Chain Reaction
Page 11
“You could get it covered up with something else, couldn’t you?”
He shrugged, muscles moving beneath his skin, and then shot her a smile. “So you admit it’s ugly.”
She bit her lip, a smile struggling to break free. “I…It’s not not ugly,” she teased, amazed that, given the nightmare she’d just had, she was smiling.
Zack’s mouth fell open in mock surprise, his eyes sparkling. “Hey, don’t make fun of Cliff. He’s sensitive about his looks.”
She started to laugh, but as the images from the dream flashed through her mind again, it died on her lips. She grabbed a paper towel from the counter and laid the piece of pizza down on the island, not sure if she was going to finish it. Gently, she pushed it away, and she noticed that her hand was trembling. Distantly, as though she were seeing herself through a fog, she knew she was on the verge of falling apart. Everything was just too much.

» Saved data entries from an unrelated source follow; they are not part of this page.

(* ===== verification/Oracle.v ===== *)
(** * verification/oracle.hpp: an oracle's verdicts

    What an oracle answers about a unit, and the rules every answer keeps under the
    workload's contract (verification/oracle.hpp, verification/record.hpp). *)

From S2P Require Export Compare.

Inductive Contract := kExact | kBounded.

Inductive Verdict :=
| Agreement (blocks : Z)
| ExactMismatch (check : text) (diff : option Difference) (blocks : Z)
| BoundedMismatch (check : text) (resid tol : Z) (cond elem : option Z) (blocks : Z)
| NotChecked (subject reason : text) (blocks : Z).

#[export] Instance Contract_eq_dec : EqDecision Contract.
Proof. solve_decision. Defined.

(** [is_valid(verdict, contract)]: every alternative's rules. *)
Definition keeps_rules (verdict : Verdict) (contract : Contract) : bool :=
  match verdict with
  | Agreement blocks => 1 <=? blocks
  | ExactMismatch check diff blocks =>
      bool_decide (contract = kExact) && (1 <=? blocks) && negb (bool_decide (check = []))
      && (size_of check <=? kMaxTextBytes) && opt_test valid_difference diff
  | BoundedMismatch check resid tol _ _ blocks =>
      bool_decide (contract = kBounded) && (1 <=? blocks) && negb (bool_decide (check = []))
      && (size_of check <=? kMaxTextBytes) && is_finite tol && double_lt 0 tol
      && negb (double_le resid tol)
  | NotChecked subject reason _ =>
      negb (bool_decide (subject = [])) && negb (bool_decide (reason = []))
      && (size_of subject <=? kMaxTextBytes) && (size_of reason <=? kMaxTextBytes)
  end.

(** A unit's bytes, as the oracle is shown them. *)
Record UnitEvidence := { unit_input : list byte; unit_output : list byte }.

Zack must’ve noticed too, because he cursed quietly and came around the island. “Let’s sit down. Come on.” He laid a hand on the small of her back, and she relaxed into his touch, his warmth soaking through her thin shirt as he led her into the dark living room, the only light coming from the kitchen and the moon shining through the windows. The moonlight only heightened his chiseled features, deepening the shadows in the muscled grooves of his chest. It was the kind of chest women drooled over and men were jealous of. It was the kind of chest she wanted to touch and explore and claim in ways she had no right to want.
God, Zack. As they walked into the living room, an ache bloomed in her chest. A tangled snarl of longing and guilt and shame and lust and regret.
She shivered as he eased her down onto the same couch they’d sat on earlier that day, and he grabbed a throw from the nearby armchair, then wrapped the plush blanket around her shoulders before sitting down beside her. Tucking her legs up under her, she turned to face him, snuggling into the back of the couch.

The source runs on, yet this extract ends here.